Redshifts of radio sources in the Million Quasars Catalogue from machine learning
S. J. Curran, J. P. Moss, Y. C. Perrott

TL;DR
This study explores machine learning methods to estimate redshifts of radio sources using optical and near-infrared data, achieving reliable predictions for a subset of sources and expanding redshift estimates for a larger sample, with implications for future surveys.
Contribution
The paper demonstrates the effectiveness of machine learning in predicting radio source redshifts using optical and infrared data, and highlights the potential for future surveys like SkyMapper and SKA.
Findings
Reliable redshift predictions for 12,503 sources using optical/infrared data.
Expanded redshift estimates to 32,698 sources by imputing missing magnitudes.

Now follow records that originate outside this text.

(** A loop over a list. *)
Fixpoint st_iter {S A} (f : A -> stM S unit) (l : list A) : stM S unit :=
  match l with
  | [] => mret tt
  | a :: l => mbind (fun _ => st_iter f l) (f a)
  end.

(** A loop that collects a result for each element. *)
Fixpoint st_map {S A B} (f : A -> stM S B) (l : list A) : stM S (list B) :=
  match l with
  | [] => mret []
  | a :: l => mbind (fun b => mbind (fun bs => mret (b :: bs)) (st_map f l)) (f a)
  end.

Lemma st_bind_Ok {S A B} (m : stM S A) (k : A -> stM S B) s a s' :
  m s = (Ok a, s') -> mbind k m s = k a s'.
Proof. intros H. unfold mbind, stM_bind. by rewrite H. Qed.

Lemma st_bind_Throw {S A B} (m : stM S A) (k : A -> stM S B) s e s' :
  m s = (Throw e, s') -> mbind k m s = (Throw e, s').
Proof. intros H. unfold mbind, stM_bind. by rewrite H. Qed.

Lemma st_bind_inv {S A B} (m : stM S A) (k : A -> stM S B) s o s' :
  mbind k m s = (o, s') ->
  (exists a s1, m s = (Ok a, s1) /\ k a s1 = (o, s')) \/
  (exists e, m s = (Throw e, s') /\ o = Throw e) \/ (m s = (Undefined, s') /\ o = Undefined).
Proof. unfold mbind, stM_bind. destruct (m s) as [[a|e|] s1]; intros; simplify_eq; eauto 6. Qed.

Lemma st_bind_inv_Ok {S A B} (m : stM S A) (k : A -> stM S B) s b s' :
  mbind k m s = (Ok b, s') -> exists a s1, m s = (Ok a, s1) /\ k a s1 = (Ok b, s').
Proof. intros [?|[(? & _ & ?)|[_ ?]]]%st_bind_inv; done. Qed.

Lemma st_iter_app {S A} (f : A -> stM S unit) l k s s' :
  st_iter f l s = (Ok tt, s') -> st_iter f (l ++ k) s = st_iter f k s'.
Proof.
  revert s. induction l as [|a l IH]; intros s H; simpl in *; [by injection H as ->|].
  unfold mbind, stM_bind in *. destruct (f a s) as [[[]|e|] s1]; try done. by apply IH.
Qed.

Lemma st_iter_prefix_Ok {S A} (f : A -> stM S unit) l k s o s1 s' :
  st_iter f l s = (o, s1) -> st_iter f (l ++ k) s = (Ok tt, s') -> o = Ok tt.
Proof.
  revert s. induction l as [|a l IH]; intros s E1 E; simpl in *; [by injection E1|].
  unfold mbind, stM_bind in *. destruct (f a s) as [[[]|e|] s2]; try done. by eapply IH.
Qed.

(** [m] reaches no undefined behaviour, whatever the state. *)
Definition st_defined {S A} (m : stM S A) : Prop := forall s, fst (m s) <> Undefined.

Section st_defined.
Context {S A B : Type}.

Lemma st_defined_ret (a : A) : st_defined (S := S) (mret a).
Proof. done. Qed.

Lemma st_defined_throw e : st_defined (S := S) (A := A) (st_throw e).
Proof. done. Qed.

Lemma st_defined_lift (m : outcome A) : defined m -> st_defined (S := S) (st_lift m).
Proof. intros Hm s. exact Hm. Qed.

Lemma st_defined_modify (f : S -> S) : st_defined (st_modify f).
Proof. done. Qed.

Lemma st_defined_get : st_defined (S := S) st_get.
Proof. done. Qed.

Lemma st_defined_bind (m : stM S A) (k : A -> stM S B) :
  st_defined m -> (forall a, st_defined (k a)) -> st_defined (mbind k m).
Proof.
  intros Hm Hk s. specialize (Hm s). unfold mbind, stM_bind.
  destruct (m s) as [[a|e|] s1]; simpl in *; [apply Hk|done|done].
Qed.

Lemma st_defined_try (m : stM S A) (h : exn -> stM S A) :
  st_defined m -> (forall e, st_defined (h e)) -> st_defined (st_try m h).
Proof.
  intros Hm Hh s. specialize (Hm s). unfold st_try.
  destruct (m s) as [[a|e|] s1]; simpl in *; [done|apply Hh|done].
Qed.

Lemma st_defined_if (c : bool) (m k : stM S A) : st_defined m -> st_defined k -> st_defined (if c then m else k).
Proof. by destruct c. Qed.
End st_defined.

Lemma st_defined_iter {S B} (f : B -> stM S unit) l : (forall b, st_defined (f b)) -> st_defined (st_iter f l).
Proof. intros Hf. induction l; simpl; [done|]. apply st_defined_bind; auto. Qed.

#[export] Hint Resolve st_defined_ret st_defined_throw st_defined_lift st_defined_modify st_defined_get
  st_defined_bind st_defined_try st_defined_if st_defined_iter : rcl.

(* ------------------------------------------------------------------ *)
(** * Machine integers *)

(** Values of the unsigned types [uintN_t], with their wrap-around, and the
    two's complement reading of the signed types [intN_t]. *)
Definition uwrap (bits : Z) (z : Z) : Z := z `mod` 2 ^ bits.
Definition swrap (bits : Z) (z : Z) : Z :=
  (z + 2 ^ (bits - 1)) `mod` 2 ^ bits - 2 ^ (bits - 1).

Definition u8 := uwrap 8.
Definition u32 := uwrap 32.
Definition u64 := uwrap 64.
Definition i32 := swrap 32.
Definition i64 := swrap 64.

Definition in_u (bits z : Z) : Prop := (0 <= z < 2 ^ bits)%Z.
Definition in_s (bits z : Z) : Prop := (- 2 ^ (bits - 1) <= z < 2 ^ (bits - 1))%Z.

#[global] Instance in_s_dec bits z : Decision (in_s bits z).
Proof. unfold in_s. apply _. Defined.

Lemma uwrap_small bits z : in_u bits z -> uwrap bits z = z.
Proof. intros. apply Z.mod_small. done. Qed.

Lemma uwrap_range bits z : (0 <= bits)%Z -> in_u bits (uwrap bits z).
Proof. intros. apply Z.mod_pos_bound. lia. Qed.

Lemma swrap_small bits z : (0 < bits)%Z -> in_s bits z -> swrap bits z = z.
Proof.
  intros Hb [Hl Hr]. unfold swrap.
  assert (2 ^ bits = 2 * 2 ^ (bits - 1))%Z
    by (rewrite <- Z.pow_succ_r by lia; f_equal; lia).
  rewrite Z.mod_small; lia.
Qed.

Lemma swrap_range bits z : (0 < bits)%Z -> in_s bits (swrap bits z).
Proof.
  intros Hb. unfold swrap, in_s.
  assert (2 ^ bits = 2 * 2 ^ (bits - 1))%Z
    by (rewrite <- Z.pow_succ_r by lia; f_equal; lia).
  pose proof (Z.mod_pos_bound (z + 2 ^ (bits - 1)) (2 ^ bits)). lia.
Qed.

Lemma swrap_uwrap bits z : (0 < bits)%Z -> swrap bits (uwrap bits z) = swrap bits z.
Proof.
  intros Hb. unfold swrap, uwrap. f_equal. apply Zplus_mod_idemp_l.
Qed.

#[export] Hint Resolve uwrap_range swrap_range : rcl.

(* ------------------------------------------------------------------ *)
(** * Transition systems *)

(** Reflexive transitive closure, used by the interleaving models. *)
Inductive star {S : Type} (R : S -> S -> Prop) : S -> S -> Prop :=
| star_refl s : star R s s
| star_step s1 s2 s3 : R s1 s2 -> star R s2 s3 -> star R s1 s3.
Arguments star_refl {S R} s.
Arguments star_step {S R} s1 s2 s3 _ _.

Lemma star_invariant {S} (R : S -> S -> Prop) (I : S -> Prop) :
  (forall s s', R s s' -> I s -> I s') ->
  forall s s', star R s s' -> I s -> I s'.
Proof. intros Hstep s s' H. induction H; eauto. Qed.

Lemma star_trans {S} (R : S -> S -> Prop) s1 s2 s3 :
  star R s1 s2 -> star R s2 s3 -> star R s1 s3.
Proof. induction 1; eauto using star. Qed.

#[export] Hint Constructors star : rcl.

(* ------------------------------------------------------------------ *)
(** * Lists *)

Section lists.
Context {A : Type}.
Implicit Types l k : list A.

(** [slice p n l] is the memory range [l+p, l+p+n), when it is in bounds. *)
Definition slice (p n : nat) (l : list A) : option (list A) :=
  if decide (p + n <= length l) then Some (take n (drop p l)) else None.

Lemma slice_app l k t : slice (length l) (length k) (l ++ k ++ t) = Some k.
Proof.
  unfold slice. rewrite decide_True by (rewrite !length_app; lia).
  by rewrite drop_app_length, take_app_length.
Qed.

Lemma slice_Some_length p n l k : slice p n l = Some k -> length k = n.
Proof.
  unfold slice. case_decide; intros; simplify_eq.
  rewrite length_take, length_drop. lia.
Qed.

Lemma slice_in_bounds p n l : p + n <= length l -> is_Some (slice p n l).
Proof. intros. unfold slice. rewrite decide_True by done. eauto. Qed.

Lemma slice_None p n l : slice p n l = None <-> length l < p + n.
Proof. unfold slice. case_decide; naive_solver lia. Qed.

Lemma drop_S_app l x k : drop (S (length l)) (l ++ x :: k) = k.
Proof. induction l; simpl; auto. Qed.

Lemma foldl_app_acc {B} (f : list A -> B -> list A) (g : B -> list A) :
  (forall acc b, f acc b = acc ++ g b) ->
  forall bs acc, foldl f acc bs = acc ++ concat (map g bs).
Proof.
  intros Hf bs. induction bs as [|b bs IH]; intros acc; simpl.
  - by rewrite app_nil_r.
  - by rewrite IH, Hf, <- app_assoc.
Qed.

Lemma elem_of_concat_map {B} (f : B -> list A) (bs : list B) b x : b ∈ bs -> x ∈ f b -> x ∈ concat (map f bs).
Proof.
  intros Hb Hx. induction bs as [|c bs IH]; [by apply not_elem_of_nil in Hb|]. simpl. apply elem_of_app.
  apply elem_of_cons in Hb as [->|Hb]; [by left|right; by apply IH].
Qed.

Lemma elem_of_concat_map_inv {B} (f : B -> list A) (bs : list B) x :
  x ∈ concat (map f bs) -> exists b, b ∈ bs /\ x ∈ f b.
Proof.
  induction bs as [|c bs IH]; simpl; [by intros []%not_elem_of_nil|]. intros [Hx|Hx]%elem_of_app.
  - exists c. split; [by left|done].
  - destruct (IH Hx) as (b & ? & ?). exists b. split; [by right|done].
Qed.
End lists.

(** A run whose result is known, with its final state left abstract. *)
Lemma pair_eq {A B} (p : A * B) a : fst p = a -> p = (a, snd p).
Proof. destruct p. simpl. by intros ->. Qed.

(** A growing sequence of handles. *)
Lemma StronglySorted_snoc l (h : Z) :
  StronglySorted Z.lt l -> Forall (fun x => x < h)%Z l -> StronglySorted Z.lt (l ++ [h]).
Proof.
  intros Hs. induction Hs as [|x l Hs IH Hx]; simpl; intros Hb; [by repeat constructor|].
  inversion Hb; subst. constructor; [by apply IH|]. apply Forall_app. split; [done|]. by constructor.
Qed.

(** [split_guards] splits on the innermost test of the goal or of a hypothesis
    and simplifies the equations it leaves. *)
Ltac split_guards :=
  repeat (case_match || case_decide || case_bool_decide); simplify_eq/=.

(** [inv_ok H] peels the binds off a hypothesis [m = Ok a]. *)
Ltac inv_ok H :=
  let a := fresh "a" in let H1 := fresh "Hm" in
  apply bind_Ok_inv in H as (a & H1 & H).

(** [decide_closed] proves a closed decidable goal by evaluation. *)
Ltac decide_closed :=
  match goal with |- ?P => apply (bool_decide_eq_true_1 P); vm_compute; reflexivity end.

Model performance improves with larger training samples, but radio spectra alone are insufficient.
Abstract
With the aim of using machine learning techniques to obtain photometric redshifts based upon a source's radio spectrum alone, we have extracted the radio sources from the Million Quasars Catalogue. Of these, 44,119 have a spectroscopic redshift, required for model validation, and for which photometry could be obtained. Using the radio spectral properties as features, we fail to find a model which can reliably predict the redshifts, although there is the suggestion that the models improve with the size of the training sample. Using the near-infrared--optical--ultraviolet bands magnitudes, we obtain reliable predictions based on the 12,503 radio sources which have all of the required photometry. From the 80:20 training--validation split, this gives only 2501 validation sources, although training the sample upon our previous SDSS model gives comparable results for all 12,503 sources. This…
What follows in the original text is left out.